TRY IT | All lines in the records that carry the string "Espan" are to be shown.

INFORMATION SHOWN |
(** [findtag], by an index when the tags have no gap and by binary search otherwise, is
    the linear search for the first field of a tag; it stays inside the array of fields. *)
Theorem findtag_correct (n : Z) (st : sproto_type) (tag : Z) : type_ok n st ->
  findtag st tag = Some (first_field (st_f st) tag).
Proof.
  intros Hok. destruct (findtag_spec n st tag Hok) as (r & -> & Hr). f_equal. unfold first_field.
  destruct (list_find _ _) as [[i g]|] eqn:E; cbn [fmap option_fmap option_map snd].
  - apply list_find_Some in E as (Hi & Hg & _). apply list_elem_of_lookup_2 in Hi. destruct r as [f|]; [|by apply Hr in Hi].
    f_equal. eapply fields_unique; [done|apply Hr|done|]. destruct Hr as [_ Hr]. congruence.
  - apply list_find_None in E. destruct r as [f|]; [|done]. destruct Hr as [Hin Htag]. rewrite Forall_forall in E. by apply E in Hin.
Qed.

(** A type with a gap of tags, so that its fields are found by binary search. *)
Definition gap_type : sproto_type :=
  SprotoType [80] (-1) 4 [Field 1 SPROTO_TINTEGER (Some [97]) None (-1); Field 4 SPROTO_TSTRING (Some [98]) None (-1)].

Lemma gap_type_ok : type_ok 0 gap_type.
Proof.
  constructor; [|cbn; lia|done|by intros []].
  assert (forall t, t = SPROTO_TINTEGER \/ t = SPROTO_TSTRING -> exists t' a, t = Z.lor t' a /\ (a = 0 \/ a = SPROTO_TARRAY) /\
    ((0 <= t' < SPROTO_TSTRUCT /\ @None Z = None) \/ (t' = SPROTO_TSTRUCT /\ exists v, @None Z = Some v /\ 0 <= v < 0))) as Ht.
  { intros t Ht. exists t, 0. rewrite Z.lor_0_r. split_and!; [done|by left|]. left. split; [|done].
    destruct Ht as [-> | ->]; unfold SPROTO_TSTRUCT, SPROTO_TINTEGER, SPROTO_TSTRING; lia. }
  repeat constructor; cbn; try lia; try done; apply Ht; auto.
Qed.

Lemma findtag_correct_witness : findtag gap_type 4 = Some (Some (Field 4 SPROTO_TSTRING (Some [98]) None (-1))) /\
  findtag gap_type 4 = Some (first_field (st_f gap_type) 4).
Proof. split; [reflexivity|]. apply (findtag_correct 0 gap_type 4). exact gap_type_ok. Defined.

(** ** Reading a schema *)

Lemma toword_bound stream i v : is_bytes stream -> toword stream i = Some v -> 0 <= v < 2 ^ 16.
Proof.
  intros Hb H. unfold toword in H. apply bind_Some in H as (a & Ha & H). apply bind_Some in H as (b & Hb' & H). injection H as <-.
  assert (forall j x, stream.[j] = Some x -> is_u8 x) as Hx.
  { intros j x Hj. unfold aget in Hj. case_decide; [|done]. by eapply (Forall_lookup_1 _ _ _ _ Hb). }
  apply Hx in Ha, Hb'. unfold is_u8 in *. rewrite lor_shiftl_add by lia. lia.
Qed.

(** The field that [import_field] builds, before and after its type is known. *)
Record partial_ok (n tag : Z) (f : field) : Prop := PartialOk {
  pa_tag : -1 <= fd_tag f < 2 ^ 15;
  pa_type : (-1 <= fd_type f < SPROTO_TSTRUCT /\ fd_st f = None) \/
            (fd_type f = SPROTO_TSTRUCT /\ exists v, fd_st f = Some v /\ 0 <= v < n);
  pa_early : tag < 2 -> fd_st f = None
}.

Lemma partial_weaken n tag tag' f : tag <= tag' -> partial_ok n tag f -> partial_ok n tag' f.
Proof. intros Hle [H1 H2 H3]. constructor; [done|done|]. intros Hlt. apply H3. lia. Qed.

Lemma field_loop_ok type_n stream i fn : is_bytes stream -> forall n k tag f array r array', -1 <= tag ->
  partial_ok type_n tag f -> array = 0 \/ array = SPROTO_TARRAY ->
  field_loop n type_n stream i fn k tag f array = Some (Some (r, array')) ->
  (exists tag', partial_ok type_n tag' r) /\ (array' = 0 \/ array' = SPROTO_TARRAY).
Proof.
  intros Hb. induction n as [|n IH]; intros k tag f array r array' Htag Hf Harr H; cbn [field_loop] in H.
  { injection H as <- <-. split; [by exists tag|done]. }
  apply bind_Some in H as (value & Hv & H). apply toword_bound in Hv; [|done].
  assert (partial_ok type_n (tag + 1) f) as Hf1 by (eapply partial_weaken; [|exact Hf]; lia).
  destruct (Z.odd value) eqn:Eodd.
  { eapply IH; [|eapply partial_weaken; [|exact Hf1]|exact Harr|exact H]; Z.div_mod_to_equations; lia. }
  destruct (Z.eqb_spec (tag + 1) 0) as [E0|E0].
  { destruct (negb _); [done|]. apply bind_Some in H as (name & Hname & H). eapply IH; [| |exact Harr|exact H]; [lia|].
    destruct Hf1. by constructor. }
  destruct (Z.eqb_spec value 0) as [|Hv0]; [done|]. set (v := value / 2 - 1) in *.
  assert (0 <= v < 2 ^ 15) as Hvr.
  { pose proof (Z.odd_spec value). assert (value <> 1) by (intros ->; done). subst v. Z.div_mod_to_equations. lia. }
  destruct (Z.eqb_spec (tag + 1) 1) as [E1|E1].
  { destruct (Z.leb_spec SPROTO_TSTRUCT v); [done|]. eapply IH; [| |exact Harr|exact H]; [lia|].
    destruct Hf1 as [P1 P2 P3]. constructor; [done| |done]. left. cbn. split; [lia|]. apply P3. lia. }
  destruct (Z.eqb_spec (tag + 1) 2) as [E2|E2].
  { destruct (Z.leb_spec type_n v); [done|]. destruct (Z.leb_spec 0 (fd_type f)); [done|].
    eapply IH; [| |exact Harr|exact H]; [lia|]. destruct Hf1 as [P1 P2 P3]. constructor; [done| |lia].
    right. cbn. split; [done|]. exists v. split; [done|lia]. }
  destruct (Z.eqb_spec (tag + 1) 3) as [E3|E3].
  { eapply IH; [| |exact Harr|exact H]; [lia|]. destruct Hf1 as [P1 P2 P3]. constructor; [cbn; lia|done|done]. }
  destruct (Z.eqb_spec (tag + 1) 4) as [E4|E4].
  { eapply IH; [|exact Hf1| |exact H]; [lia|]. destruct (v =? 0); [done|by right]. }
  destruct (Z.eqb_spec (tag + 1) 5) as [E5|E5]; [|done].
  eapply IH; [| |exact Harr|exact H]; [lia|]. destruct Hf1 as [P1 P2 P3]. by constructor.
Qed.

Lemma import_field_ok type_n stream i f i' : is_bytes stream -> import_field type_n stream i = Some (Some (f, i')) -> field_ok type_n f.
Proof.
  intros Hb H. unfold import_field in H. apply bind_Some in H as (sz & _ & H). apply bind_Some in H as (fn & _ & H).
  destruct (fn <? 0); [done|]. apply bind_Some in H as (r & Hr & H). destruct r as [[g array]|]; [|done].
  destruct (_ || _) eqn:E; [done|]. injection H as <- _. apply orb_false_iff in E as [[E1 E2]%orb_false_iff E3].
  apply bool_decide_eq_false in E3.
  apply field_loop_ok in Hr as ((tag' & [P1 P2 P3]) & Harr); [|done|lia| |by left].
  - constructor; cbn [fd_tag fd_name fd_type fd_st]; [lia|done|]. exists (fd_type g), array. split; [done|]. split; [done|].
    destruct P2 as [[P2 P4]|P2]; [left; split; [lia|done]|by right].
  - constructor; [cbn; lia|left; split; [cbn; unfold SPROTO_TSTRUCT; lia|done]|done].
Qed.

Lemma fields_loop_ok type_n stream : is_bytes stream -> forall n i last maxn fs fs' maxn',
  fields_loop n type_n stream i last maxn fs = Some (Some (fs', maxn')) ->
  exists gs, fs' = fs ++ gs /\ Forall (field_ok type_n) gs /\ ascending last gs /\ maxn' + Z.of_nat n = maxn + slots last gs /\ length gs = n.
Proof.
  intros Hb. induction n as [|n IH]; intros i last maxn fs fs' maxn' H; cbn [fields_loop] in H.
  { injection H as <- <-. exists []. rewrite app_nil_r. split_and!; [done|constructor|done|cbn; lia|done]. }
  apply bind_Some in H as (r & Hr & H). destruct r as [[f i']|]; [|done]. apply import_field_ok in Hr; [|done].
  destruct (Z.leb_spec (fd_tag f) last); [done|]. apply IH in H as (gs & -> & Hok & Ha & Hs & Hlen).
  exists (f :: gs). rewrite <-app_assoc. split_and!; [done|by constructor|split; [lia|done]| |cbn; by f_equal].
  cbn [slots]. destruct (last + 1 <? fd_tag f); lia.
Qed.

(** Ascending tags without a gap are the places from the first tag on. *)
Lemma no_gap fs last n first end_ : ascending last fs -> zlen fs = n -> fs.[0] = Some first -> fs.[n - 1] = Some end_ ->
  fd_tag end_ - fd_tag first + 1 = n -> forall k f, fs.[k] = Some f -> fd_tag f = fd_tag first + k.
Proof.
  intros Ha Hn H0 Hend Hspan k f Hk. apply aget_lt_Some in Hk as Hr.
  assert (fd_tag first + k <= fd_tag f).
  { destruct (Z.eq_dec k 0) as [->|]; [rewrite H0 in Hk; injection Hk as ->; lia|].
    pose proof (ascending_sorted _ _ Ha 0 k _ _ ltac:(lia) H0 Hk). lia. }
  assert (fd_tag f + (n - 1 - k) <= fd_tag end_); [|lia].
  destruct (Z.eq_dec k (n - 1)) as [->|]; [rewrite Hend in Hk; injection Hk as ->; lia|].
  pose proof (ascending_sorted _ _ Ha k (n - 1) _ _ ltac:(lia) Hk Hend). lia.
Qed.

Lemma import_type_ok type_n stream i st i' : is_bytes stream -> import_type type_n stream i = Some (Some (st, i')) -> type_ok type_n st.
Proof.
  intros Hb H. unfold import_type in H. apply bind_Some in H as (sz & _ & H). apply bind_Some in H as (fn & _ & H).
  destruct (_ || _); [done|]. apply bind_Some in H as (ok & _ & H). destruct (negb ok); [done|].
  apply bind_Some in H as (name & _ & H). destruct (fn =? 1).
  { injection H as <- _. constructor; [constructor|done|done|]. intros _ k f Hk. apply aget_lt_Some in Hk. unfold zlen in Hk. cbn in Hk. lia. }
  apply bind_Some in H as (namesz & _ & H). apply bind_Some in H as (n & _ & H). destruct (Z.ltb_spec n 0); [done|].
  apply bind_Some in H as (r & Hr & H). destruct r as [[fs maxn]|]; [|done].
  apply bind_Some in H as (first & Hfirst & H). apply bind_Some in H as (end_ & Hend & H). injection H as <- _.
  apply fields_loop_ok in Hr as (gs & -> & Hok & Ha & Hs & Hlen); [|done]. cbn [app] in *.
  constructor; cbn [st_f st_maxn st_base]; [done|done|lia|].
  destruct (Z.eqb_spec (fd_tag end_ - fd_tag first + 1) n) as [Espan|]; [|lia]. intros _.
  eapply no_gap; [exact Ha| |exact Hfirst|exact Hend|exact Espan]. unfold zlen. lia.
Qed.

Lemma protocol_loop_ok type_n stream i fn : forall n k p r, index_ok type_n (pr_request p) -> index_ok type_n (pr_response p) ->
  protocol_loop n type_n stream i fn k p = Some (Some r) -> index_ok type_n (pr_request r) /\ index_ok type_n (pr_response r).
Proof.
  induction n as [|n IH]; intros k p r H1 H2 H; cbn [protocol_loop] in H; [by injection H as <-|].
  apply bind_Some in H as (value & _ & H). destruct (Z.odd value); [by eapply IH|]. set (v := value / 2 - 1) in *.
  destruct (k =? 0). { destruct (negb _); [done|]. apply bind_Some in H as (name & _ & H). by eapply IH in H. }
  destruct (k =? 1). { destruct (v <? 0); [done|]. by eapply IH in H. }
  destruct (k =? 2). { destruct (_ || _) eqn:E; [done|]. eapply IH in H; [done| |done]. cbn. lia. }
  destruct (k =? 3); [|done]. destruct (_ || _) eqn:E; [done|]. eapply IH in H; [done|done|]. cbn. lia.
Qed.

EXERCISE RESULT |
  destruct (Z.eqb_spec (fd_tag end_ - fd_tag first + 1) n) as [Espan|]; [|lia]. intros _.
  eapply no_gap; [exact Ha| |exact Hfirst|exact Hend|exact Espan]. unfold zlen. lia.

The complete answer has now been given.